(Records from a collection)
------------------------------------------------

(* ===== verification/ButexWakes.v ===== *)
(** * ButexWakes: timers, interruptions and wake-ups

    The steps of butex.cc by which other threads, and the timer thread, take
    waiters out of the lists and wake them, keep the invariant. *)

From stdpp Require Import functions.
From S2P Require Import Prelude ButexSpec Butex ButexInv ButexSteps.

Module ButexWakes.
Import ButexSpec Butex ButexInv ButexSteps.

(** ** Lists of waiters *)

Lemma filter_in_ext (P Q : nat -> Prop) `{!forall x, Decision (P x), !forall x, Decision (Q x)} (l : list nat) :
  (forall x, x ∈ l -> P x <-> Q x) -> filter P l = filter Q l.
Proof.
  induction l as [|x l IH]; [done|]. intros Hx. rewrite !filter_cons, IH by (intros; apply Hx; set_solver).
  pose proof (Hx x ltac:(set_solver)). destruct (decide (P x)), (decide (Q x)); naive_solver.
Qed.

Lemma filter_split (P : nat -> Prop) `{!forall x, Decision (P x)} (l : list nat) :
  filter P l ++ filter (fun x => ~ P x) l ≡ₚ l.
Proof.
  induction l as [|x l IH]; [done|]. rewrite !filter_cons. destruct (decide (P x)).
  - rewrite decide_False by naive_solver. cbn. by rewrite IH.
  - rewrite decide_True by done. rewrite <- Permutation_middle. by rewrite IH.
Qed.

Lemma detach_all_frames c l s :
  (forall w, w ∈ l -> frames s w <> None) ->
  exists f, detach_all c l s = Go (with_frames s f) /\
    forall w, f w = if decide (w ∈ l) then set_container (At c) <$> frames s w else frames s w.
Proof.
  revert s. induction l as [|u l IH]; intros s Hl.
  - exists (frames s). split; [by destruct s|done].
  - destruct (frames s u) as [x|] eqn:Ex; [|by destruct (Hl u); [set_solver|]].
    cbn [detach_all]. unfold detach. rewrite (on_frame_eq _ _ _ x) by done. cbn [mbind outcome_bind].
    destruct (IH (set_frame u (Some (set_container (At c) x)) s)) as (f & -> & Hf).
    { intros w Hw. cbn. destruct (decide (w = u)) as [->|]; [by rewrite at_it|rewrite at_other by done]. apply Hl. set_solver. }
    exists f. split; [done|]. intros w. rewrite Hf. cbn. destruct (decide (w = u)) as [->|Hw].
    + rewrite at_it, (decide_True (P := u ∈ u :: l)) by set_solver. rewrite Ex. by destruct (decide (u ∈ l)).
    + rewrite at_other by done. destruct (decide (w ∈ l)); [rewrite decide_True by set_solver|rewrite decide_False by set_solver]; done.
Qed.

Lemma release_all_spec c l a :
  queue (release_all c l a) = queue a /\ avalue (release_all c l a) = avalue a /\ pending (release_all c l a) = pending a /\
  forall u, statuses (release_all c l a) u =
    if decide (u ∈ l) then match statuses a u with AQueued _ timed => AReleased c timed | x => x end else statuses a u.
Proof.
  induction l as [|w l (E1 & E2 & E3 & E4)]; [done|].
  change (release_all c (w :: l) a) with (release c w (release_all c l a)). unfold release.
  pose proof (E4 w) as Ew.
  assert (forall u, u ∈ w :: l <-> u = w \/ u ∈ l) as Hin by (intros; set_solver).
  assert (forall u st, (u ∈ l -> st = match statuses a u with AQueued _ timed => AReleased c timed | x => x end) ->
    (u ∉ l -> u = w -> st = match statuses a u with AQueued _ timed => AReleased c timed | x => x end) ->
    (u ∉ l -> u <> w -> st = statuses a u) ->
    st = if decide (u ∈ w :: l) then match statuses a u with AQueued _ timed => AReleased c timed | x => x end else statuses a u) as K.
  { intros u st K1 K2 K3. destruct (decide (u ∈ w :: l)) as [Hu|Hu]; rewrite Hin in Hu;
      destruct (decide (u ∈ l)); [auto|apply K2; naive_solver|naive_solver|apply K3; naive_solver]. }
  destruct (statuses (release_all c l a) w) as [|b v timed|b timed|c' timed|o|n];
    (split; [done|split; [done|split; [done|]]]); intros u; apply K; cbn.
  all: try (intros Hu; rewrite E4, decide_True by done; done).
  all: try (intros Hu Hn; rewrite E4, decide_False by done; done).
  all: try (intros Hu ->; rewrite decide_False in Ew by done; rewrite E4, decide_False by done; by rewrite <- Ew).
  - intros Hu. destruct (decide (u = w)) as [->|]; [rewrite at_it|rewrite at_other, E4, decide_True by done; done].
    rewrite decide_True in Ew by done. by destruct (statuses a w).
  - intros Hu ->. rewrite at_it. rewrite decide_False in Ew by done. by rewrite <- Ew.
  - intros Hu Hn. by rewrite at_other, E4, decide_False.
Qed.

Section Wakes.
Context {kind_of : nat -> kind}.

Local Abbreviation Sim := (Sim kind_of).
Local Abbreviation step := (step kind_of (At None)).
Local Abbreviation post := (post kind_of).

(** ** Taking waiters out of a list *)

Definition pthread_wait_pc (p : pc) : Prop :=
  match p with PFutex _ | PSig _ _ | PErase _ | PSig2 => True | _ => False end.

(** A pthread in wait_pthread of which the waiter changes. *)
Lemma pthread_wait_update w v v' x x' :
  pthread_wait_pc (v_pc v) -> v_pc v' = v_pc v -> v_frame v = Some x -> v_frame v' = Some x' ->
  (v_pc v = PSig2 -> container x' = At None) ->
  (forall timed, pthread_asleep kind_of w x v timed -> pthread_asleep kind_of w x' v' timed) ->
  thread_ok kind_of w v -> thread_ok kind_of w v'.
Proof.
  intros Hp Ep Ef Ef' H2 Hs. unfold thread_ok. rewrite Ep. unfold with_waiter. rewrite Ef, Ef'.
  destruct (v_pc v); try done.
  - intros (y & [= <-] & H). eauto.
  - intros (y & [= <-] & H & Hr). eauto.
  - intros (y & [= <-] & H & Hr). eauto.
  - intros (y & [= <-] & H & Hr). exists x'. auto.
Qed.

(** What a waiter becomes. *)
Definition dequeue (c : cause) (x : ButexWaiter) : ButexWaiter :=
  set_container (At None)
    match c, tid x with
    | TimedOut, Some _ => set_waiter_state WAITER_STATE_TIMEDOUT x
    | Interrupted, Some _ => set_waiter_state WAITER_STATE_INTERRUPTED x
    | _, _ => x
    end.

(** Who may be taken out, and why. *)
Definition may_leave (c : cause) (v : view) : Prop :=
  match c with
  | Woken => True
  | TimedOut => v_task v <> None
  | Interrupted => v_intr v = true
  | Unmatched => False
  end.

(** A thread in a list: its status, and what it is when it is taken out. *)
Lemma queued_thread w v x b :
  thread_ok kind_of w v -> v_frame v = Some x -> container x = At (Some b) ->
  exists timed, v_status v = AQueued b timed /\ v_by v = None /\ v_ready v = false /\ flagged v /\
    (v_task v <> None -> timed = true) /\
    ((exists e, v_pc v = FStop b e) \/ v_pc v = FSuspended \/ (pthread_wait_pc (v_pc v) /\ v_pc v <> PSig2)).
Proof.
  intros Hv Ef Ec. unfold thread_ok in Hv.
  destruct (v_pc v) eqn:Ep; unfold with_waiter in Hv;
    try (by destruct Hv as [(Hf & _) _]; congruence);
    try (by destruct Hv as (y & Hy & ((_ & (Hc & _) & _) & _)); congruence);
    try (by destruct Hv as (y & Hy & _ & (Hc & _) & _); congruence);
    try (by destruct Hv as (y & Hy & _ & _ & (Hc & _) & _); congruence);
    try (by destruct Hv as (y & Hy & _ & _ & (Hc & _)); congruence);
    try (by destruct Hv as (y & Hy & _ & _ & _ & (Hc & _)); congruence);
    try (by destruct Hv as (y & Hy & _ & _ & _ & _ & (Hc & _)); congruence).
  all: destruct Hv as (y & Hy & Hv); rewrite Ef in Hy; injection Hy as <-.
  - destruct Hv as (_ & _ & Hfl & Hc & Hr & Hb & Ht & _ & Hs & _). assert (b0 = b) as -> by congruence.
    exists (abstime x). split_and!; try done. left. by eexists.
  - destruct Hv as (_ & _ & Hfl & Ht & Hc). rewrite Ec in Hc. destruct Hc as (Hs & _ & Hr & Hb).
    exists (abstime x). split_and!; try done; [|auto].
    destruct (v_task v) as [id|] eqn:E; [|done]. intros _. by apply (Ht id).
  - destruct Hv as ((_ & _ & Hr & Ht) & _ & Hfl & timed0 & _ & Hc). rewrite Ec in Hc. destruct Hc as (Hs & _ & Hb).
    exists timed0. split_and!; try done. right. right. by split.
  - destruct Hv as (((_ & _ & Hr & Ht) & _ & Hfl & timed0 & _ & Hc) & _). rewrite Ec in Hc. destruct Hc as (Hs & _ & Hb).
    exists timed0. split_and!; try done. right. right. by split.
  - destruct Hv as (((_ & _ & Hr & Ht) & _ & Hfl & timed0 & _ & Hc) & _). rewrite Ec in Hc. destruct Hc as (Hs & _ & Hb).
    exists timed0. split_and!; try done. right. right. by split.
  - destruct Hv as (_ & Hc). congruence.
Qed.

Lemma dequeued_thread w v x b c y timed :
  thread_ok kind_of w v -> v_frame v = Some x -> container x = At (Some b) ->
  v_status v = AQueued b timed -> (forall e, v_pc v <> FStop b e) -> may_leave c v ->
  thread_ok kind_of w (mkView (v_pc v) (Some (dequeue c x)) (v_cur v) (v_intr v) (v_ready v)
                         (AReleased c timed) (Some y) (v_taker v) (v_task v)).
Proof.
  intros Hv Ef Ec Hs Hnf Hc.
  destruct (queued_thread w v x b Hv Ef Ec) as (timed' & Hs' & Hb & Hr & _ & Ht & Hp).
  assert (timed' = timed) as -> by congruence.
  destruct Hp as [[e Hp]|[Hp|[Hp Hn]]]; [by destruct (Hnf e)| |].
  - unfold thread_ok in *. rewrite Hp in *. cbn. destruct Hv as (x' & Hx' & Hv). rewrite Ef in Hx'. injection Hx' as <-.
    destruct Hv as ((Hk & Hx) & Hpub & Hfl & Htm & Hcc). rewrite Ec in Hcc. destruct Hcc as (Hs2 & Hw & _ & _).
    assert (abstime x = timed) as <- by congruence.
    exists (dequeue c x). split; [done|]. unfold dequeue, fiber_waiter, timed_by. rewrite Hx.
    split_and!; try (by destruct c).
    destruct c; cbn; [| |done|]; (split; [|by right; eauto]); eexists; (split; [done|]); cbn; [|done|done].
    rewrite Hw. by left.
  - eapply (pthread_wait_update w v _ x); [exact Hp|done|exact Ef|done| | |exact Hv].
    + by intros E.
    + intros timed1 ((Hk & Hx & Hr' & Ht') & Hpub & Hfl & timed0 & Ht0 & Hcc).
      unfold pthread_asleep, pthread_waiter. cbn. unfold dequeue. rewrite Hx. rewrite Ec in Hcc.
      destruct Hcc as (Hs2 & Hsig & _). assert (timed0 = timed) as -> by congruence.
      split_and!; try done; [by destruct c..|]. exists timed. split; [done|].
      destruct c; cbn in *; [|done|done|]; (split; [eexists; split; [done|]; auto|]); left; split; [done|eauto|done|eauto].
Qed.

------------------------------------------------

# [Instructions for the task]
An exact copy of the lines from the one containing "intros Hv Ef Ec Hs Hnf Hc." through the end of the entries is required, and nothing beyond them.

# [Answer section]
  intros Hv Ef Ec Hs Hnf Hc.
  destruct (queued_thread w v x b Hv Ef Ec) as (timed' & Hs' & Hb & Hr & _ & Ht & Hp).
  assert (timed' = timed) as -> by congruence.
  destruct Hp as [[e Hp]|[Hp|[Hp Hn]]]; [by destruct (Hnf e)| |].
  - unfold thread_ok in *. rewrite Hp in *. cbn. destruct Hv as (x' & Hx' & Hv). rewrite Ef in Hx'. injection Hx' as <-.
    destruct Hv as ((Hk & Hx) & Hpub & Hfl & Htm & Hcc). rewrite Ec in Hcc. destruct Hcc as (Hs2 & Hw & _ & _).
    assert (abstime x = timed) as <- by congruence.
    exists (dequeue c x). split; [done|]. unfold dequeue, fiber_waiter, timed_by. rewrite Hx.
    split_and!; try (by destruct c).
    destruct c; cbn; [| |done|]; (split; [|by right; eauto]); eexists; (split; [done|]); cbn; [|done|done].
    rewrite Hw. by left.
  - eapply (pthread_wait_update w v _ x); [exact Hp|done|exact Ef|done| | |exact Hv].
    + by intros E.
    + intros timed1 ((Hk & Hx & Hr' & Ht') & Hpub & Hfl & timed0 & Ht0 & Hcc).
      unfold pthread_asleep, pthread_waiter. cbn. unfold dequeue. rewrite Hx. rewrite Ec in Hcc.
      destruct Hcc as (Hs2 & Hsig & _). assert (timed0 = timed) as -> by congruence.
      split_and!; try done; [by destruct c..|]. exists timed. split; [done|].
      destruct c; cbn in *; [|done|done|]; (split; [eexists; split; [done|]; auto|]); left; split; [done|eauto|done|eauto].
Qed.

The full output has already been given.